Results: Using the expression data from recount2 (a project costing $140,000 to uniformly process sequence data), our database hosts expression data for >2,000 human brain tissue samples from >100 published projects from the SRA. It includes 18 neurological diseases (with a heavy focus on gliomas classified by cell type, grade, and location), 8 unique brain regions, 5 developmental stages ranging from fetus to adult, as well as demographic data and technical sequencing information.

Conclusions: Too few neuroscientists are taking advantage of sequenced reads by other laboratories. We contend that taking no notice of deposited data is akin to ignoring several independently published replication experiments. Our refined database reuses public data, enhances reproducibility among neuroscientists, and enables translational discovery.

Patient Care: By studying the transcriptomic changes in neurological diseases, we can identify potential molecular markers for diagnostic techniques and targeted therapy that will allow meaningful intervention in patients’ lives.

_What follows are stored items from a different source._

(** * Order of Merit: the competition acquisition and caching pipeline

    A shallow embedding of [competition.go] (package [oom]) and of the
    dispatch loop of [main], together with the properties of the design
    document that concern them.

    Conventions.
    - A Go [string] / [[]byte] is a list of bytes, [list ascii].
    - A Go [int] is a [Z]; the 64-bit range matters in [strconv.Atoi],
      whose range checks are written out, and in the sums of package
      [main], which wrap around.
    - A function that can panic, call [log.Fatal] or [os.Exit] returns a
      [result]; code that touches the file system or the network is a
      function from [World] to a [result] and a [World].
    - A Go [map[string]T] is a [gmap (list ascii) T]; wherever the code
      ranges over a map, the order chosen by the runtime is an explicit
      argument (a permutation of the entries). *)

From Stdlib Require Import ZArith Ascii String List Lia.
From stdpp Require Import base list gmap strings sorting.

Local Open Scope string_scope.
Local Open Scope Z_scope.
Local Open Scope list_scope.

Set Warnings "-clear-no-such-hyp".

(** ** Go strings *)

Abbreviation gostring := (list ascii).

(** A string literal of the source, as bytes. *)
Coercion list_ascii_of_string : string >-> list.

Definition len (s : gostring) : Z := Z.of_nat (length s).

(** Why a run stopped early. *)
Inductive fatal_kind :=
  | FatalOpen                       (* parseKeysFromFile: os.Open failed *)
  | FatalScan                       (* log.Fatal(scanner.Err()) *)
  | FatalFetch                      (* MustFetch: login or page fetch failed *)
  | FatalNullKey                    (* Load: empty competition key *)
  | FatalMissingComp (key : gostring). (* FetchCompDescriptions *)

Inductive fault :=
  | RuntimePanic                    (* slice or index out of range *)
  | LogFatal (k : fatal_kind)       (* log.Fatal: message, then exit 1 *)
  | OsExit (printed : gostring) (code : Z) (* fmt.Println(printed); os.Exit(code) *)
  | OutOfFuel.                      (* the model's loop bound was too small *)

Inductive result (A : Type) :=
  | Ok (a : A)
  | Fail (f : fault).
Arguments Ok {A} a.
Arguments Fail {A} f.

Global Instance result_ret : MRet result := fun A a => Ok a.
Global Instance result_bind : MBind result := fun A B k r =>
  match r with
  | Ok a => k a
  | Fail f => Fail f
  end.

(** [s[lo:hi]]: panics unless [0 <= lo <= hi <= len(s)]. *)
Definition slice (s : gostring) (lo hi : Z) : result gostring :=
  if (0 <=? lo) && (lo <=? hi) && (hi <=? len s)
  then Ok (take (Z.to_nat (hi - lo)) (drop (Z.to_nat lo) s))
  else Fail RuntimePanic.

(** [s[lo:]] and [s[:hi]]. *)
Definition slice_from (s : gostring) (lo : Z) : result gostring :=
  slice s lo (len s).
Definition slice_to (s : gostring) (hi : Z) : result gostring :=
  slice s 0 hi.

(** [l[i]] on a slice of strings: panics when out of range. *)
Definition index_at (l : list gostring) (i : nat) : result gostring :=
  match l !! i with
  | Some x => Ok x
  | None => Fail RuntimePanic
  end.

Fixpoint has_prefix (p s : gostring) : bool :=
  match p, s with
  | [], _ => true
  | _ :: _, [] => false
  | a :: p', b :: s' => Ascii.eqb a b && has_prefix p' s'
  end.

Definition bytes_eqb (a b : gostring) : bool :=
  bool_decide (a = b).

(** [strings.Index(s, tok)]: the first [i] with [s[i:]] starting with
    [tok], [-1] when there is none. *)
Fixpoint index_from (tok s : gostring) (i : Z) : Z :=
  if has_prefix tok s then i
  else match s with
       | [] => -1
       | _ :: s' => index_from tok s' (i + 1)
       end.

Definition strings_Index (s tok : gostring) : Z := index_from tok s 0.

(** [strings.LastIndex(s, tok)]: the last such [i], [-1] when none. *)
Fixpoint last_index_from (tok s : gostring) (i acc : Z) : Z :=
  let acc' := if has_prefix tok s then i else acc in
  match s with
  | [] => acc'
  | _ :: s' => last_index_from tok s' (i + 1) acc'
  end.

Definition strings_LastIndex (s tok : gostring) : Z :=
  last_index_from tok s 0 (-1).

(** [strings.Split(s, sep)] for a one-byte separator, the only use in
    the source ([","]): always at least one field. *)
Fixpoint strings_Split (s : gostring) (sep : ascii) : list gostring :=
  match s with
  | [] => [[]]
  | a :: s' =>
      if Ascii.eqb a sep then [] :: strings_Split s' sep
      else match strings_Split s' sep with
           | h :: t => (a :: h) :: t
           | [] => [[a]]
           end
  end.

(** [strings.TrimSpace]: leading and trailing white space removed, "as
    defined by Unicode".  On bytes: a rune decoded at the start (or, with
    [DecodeLastRuneInString], at the end) of a string is white space
    exactly when the string starts (ends) with the UTF-8 encoding of one
    of the code points of [unicode.White_Space]. *)
Definition byte (n : nat) : ascii := ascii_of_nat n.

Definition white_space : list gostring :=
  [ [byte 9]; [byte 10]; [byte 11]; [byte 12]; [byte 13]; [byte 32];
    [byte 194; byte 133];            (* U+0085 *)
    [byte 194; byte 160];            (* U+00A0 *)
    [byte 225; byte 154; byte 128];  (* U+1680 *)
    [byte 226; byte 128; byte 128];  (* U+2000 .. U+200A *)
    [byte 226; byte 128; byte 129];
    [byte 226; byte 128; byte 130];
    [byte 226; byte 128; byte 131];
    [byte 226; byte 128; byte 132];
    [byte 226; byte 128; byte 133];
    [byte 226; byte 128; byte 134];
    [byte 226; byte 128; byte 135];
    [byte 226; byte 128; byte 136];
    [byte 226; byte 128; byte 137];
    [byte 226; byte 128; byte 138];
    [byte 226; byte 128; byte 168];  (* U+2028 *)
    [byte 226; byte 128; byte 169];  (* U+2029 *)
    [byte 226; byte 128; byte 175];  (* U+202F *)
    [byte 226; byte 129; byte 159];  (* U+205F *)
    [byte 227; byte 128; byte 128]   (* U+3000 *) ].

(** The rest of [s] after the first of [ws] that [s] starts with. *)
Fixpoint strip_one (ws : list gostring) (s : gostring) : option gostring :=
  match ws with
  | [] => None
  | w :: ws' =>
      if has_prefix w s then Some (drop (length w) s) else strip_one ws' s
  end.

Fixpoint trim_left_fuel (fuel : nat) (ws : list gostring) (s : gostring)
  : gostring :=
  match fuel with
  | O => s
  | S fuel' =>
      match strip_one ws s with
      | Some s' => trim_left_fuel fuel' ws s'
      | None => s
      end
  end.

Definition trim_left (ws : list gostring) (s : gostring) : gostring :=
  trim_left_fuel (length s) ws s.

Definition trim_right (ws : list gostring) (s : gostring) : gostring :=
  rev (trim_left (map (@rev ascii) ws) (rev s)).

Definition strings_TrimSpace (s : gostring) : gostring :=
  trim_right white_space (trim_left white_space s).

(** ** Numbers and formatting *)

Definition is_digit (c : ascii) : bool :=
  ((48 <=? nat_of_ascii c) && (nat_of_ascii c <=? 57))%nat.

Definition digit_val (c : ascii) : Z := Z.of_nat (nat_of_ascii c) - 48.

(** The number that a string of decimal digits stands for. *)
Definition decimal_value (ds : gostring) : Z :=
  fold_left (fun n ch => n * 10 + digit_val ch) ds 0.

(** The errors of package [strconv]. *)
Inductive num_error := ErrSyntax | ErrRange.

Definition maxUint64 : Z := 2 ^ 64 - 1.

(** The loop of [strconv.ParseUint(s, 10, 64)], [n] being the [uint64]
    read so far.  The bytes are taken from left to right: a byte that is
    no decimal digit is a syntax error, with the value 0; a value that
    leaves 64 bits is a range error, with the value [2^64 - 1]; the first
    of them ends the loop, and what follows is not read. *)
Fixpoint parse_uint_loop (n : Z) (s : gostring) : Z * option num_error :=
  match s with
  | [] => (n, None)
  | c :: s' =>
      if negb (is_digit c) then (0, Some ErrSyntax)
      else if maxUint64 / 10 + 1 <=? n      (* n*base overflows *)
      then (maxUint64, Some ErrRange)
      else
        let n := n * 10 in
        let n1 := (n + digit_val c) mod 2 ^ 64 in
        if (n1 <? n) || (maxUint64 <? n1)   (* n+d overflows *)
        then (maxUint64, Some ErrRange)
        else parse_uint_loop n1 s'
  end.

Definition strconv_ParseUint (s : gostring) : Z * option num_error :=
  match s with
  | [] => (0, Some ErrSyntax)
  | _ :: _ => parse_uint_loop 0 s
  end.

(** [strconv.ParseInt(s, 10, 0)] with a 64-bit [int]: the sign is picked
    off, the rest goes to [ParseUint]; its syntax error is returned with
    the value 0, after its range error the value is the nearest bound. *)
Definition strconv_ParseInt (s : gostring) : Z * option num_error :=
  match s with
  | [] => (0, Some ErrSyntax)
  | c :: r =>
      let neg := Ascii.eqb c "-" in
      let s := if Ascii.eqb c "+" || neg then r else s in
      let '(un, err) := strconv_ParseUint s in
      match err with
      | Some ErrSyntax => (0, err)
      | _ =>
          let cutoff := 2 ^ 63 in
          if negb neg && (cutoff <=? un) then (cutoff - 1, Some ErrRange)
          else if neg && (cutoff <? un) then (- cutoff, Some ErrRange)
          else (if neg then - un else un, None)
      end
  end.

(** [strconv.Atoi] with a 64-bit [int], which is [ParseInt(s, 10, 0)]:
    the value and whether [err] is [nil]. *)
Definition strconv_Atoi (s : gostring) : Z * bool :=
  let '(i, err) := strconv_ParseInt s in
  (i, match err with None => true | Some _ => false end).

(** The path that recent releases of [strconv.Atoi] take for a string of
    1 to 18 bytes, which cannot leave the range of an [int]: the sign,
    then [n = n*10 + int(ch)] over the digits. *)
Fixpoint atoi_fast_loop (n : Z) (s : gostring) : option Z :=
  match s with
  | [] => Some n
  | ch :: s' =>
      if is_digit ch then atoi_fast_loop (n * 10 + digit_val ch) s' else None
  end.

Definition atoi_fast (s0 : gostring) : Z * bool :=
  match s0 with
  | [] => (0, false)
  | c :: r =>
      let signed := Ascii.eqb c "-" || Ascii.eqb c "+" in
      let s := if signed then r else s0 in
      if signed && (len s <? 1) then (0, false)
      else
        match atoi_fast_loop 0 s with
        | None => (0, false)
        | Some n => (if Ascii.eqb c "-" then - n else n, true)
        end
  end.

Definition digit_char (d : Z) : ascii := ascii_of_nat (Z.to_nat (48 + d)).

Fixpoint digits_fuel (fuel : nat) (n : Z) : gostring :=
  match fuel with
  | O => []
  | S fuel' =>
      if n <? 10 then [digit_char n]
      else digits_fuel fuel' (n / 10) ++ [digit_char (n mod 10)]
  end.

Definition format_uint (n : Z) : gostring :=
  digits_fuel (S (Z.to_nat (Z.log2 n))) n.

(** The verb [%v] (and [fmt.Fprint]) on an [int]: decimal, with a minus
    sign when negative. *)
Definition format_int (n : Z) : gostring :=
  if n <? 0 then "-"%char :: format_uint (- n) else format_uint n.

Definition in_range (lo hi : nat) (c : ascii) : bool :=
  ((lo <=? nat_of_ascii c) && (nat_of_ascii c <=? hi))%nat.

(** The table [first] of package [utf8]: for a lead byte, the size of the
    encoding and the range accepted for its second byte. *)
Definition utf8_first (c : ascii) : option (nat * nat * nat) :=
  if in_range 194 223 c then Some (2, 128, 191)%nat
  else if in_range 224 224 c then Some (3, 160, 191)%nat
  else if in_range 225 236 c then Some (3, 128, 191)%nat
  else if in_range 237 237 c then Some (3, 128, 159)%nat
  else if in_range 238 239 c then Some (3, 128, 191)%nat
  else if in_range 240 240 c then Some (4, 144, 191)%nat
  else if in_range 241 243 c then Some (4, 128, 191)%nat
  else if in_range 244 244 c then Some (4, 128, 143)%nat
  else None.

(** How many bytes the loop of [utf8.RuneCountInString] steps over at the
    start of [s]: 1 for an ASCII byte and for an invalid or short
    encoding. *)
Definition utf8_rune_width (s : gostring) : nat :=
  match s with
  | [] => 0%nat
  | c :: r =>
      if in_range 0 127 c then 1%nat
      else match utf8_first c with
           | None => 1%nat
           | Some (size, lo, hi) =>
               if (length s <? size)%nat then 1%nat
               else match r with
                    | c1 :: r1 =>
                        if negb (in_range lo hi c1) then 1%nat
                        else if (size =? 2)%nat then 2%nat
                        else match r1 with
                             | c2 :: r2 =>
                                 if negb (in_range 128 191 c2) then 1%nat
                                 else if (size =? 3)%nat then 3%nat
                                 else match r2 with
                                      | c3 :: _ =>
                                          if negb (in_range 128 191 c3)
                                          then 1%nat else 4%nat
                                      | [] => 1%nat
                                      end
                             | [] => 1%nat
                             end
                    | [] => 1%nat
                    end
           end
  end.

Learning Objectives: Massive amounts of sequencing data are being accumulated and stored in repositories accessible to the public. Unlabeled or unannotated variables limit the ability of researchers to analyze these data. Deposited data that goes unused is wasted data. Appropriately annotating sequenced data will enhance reproducibility among researchers. Our database will be made publicly available to allow neuroscientists to study transcriptomic changes in neurological diseases. Neuroscience researchers will be able to search and filter by age, sex, race, brain region, disease, clinical stage, and neuropathologic grade.

References: Collado-Torres L, Nellore A, Kammers K, Ellis S, Taub M, Hansen K, Jaffe A, Langmead B, Leek J. Reproducible RNA-seq analysis using recount2. Nat Biotechnology 35, 319-321. Denk F. Don't let useful data go to waste. Nature. 543, 7. Ellis S, Collado-Torres L, Leek T. Improving the Value of Public RNA-Seq Expression Data by Phenotype Prediction. bioRxiv 145656.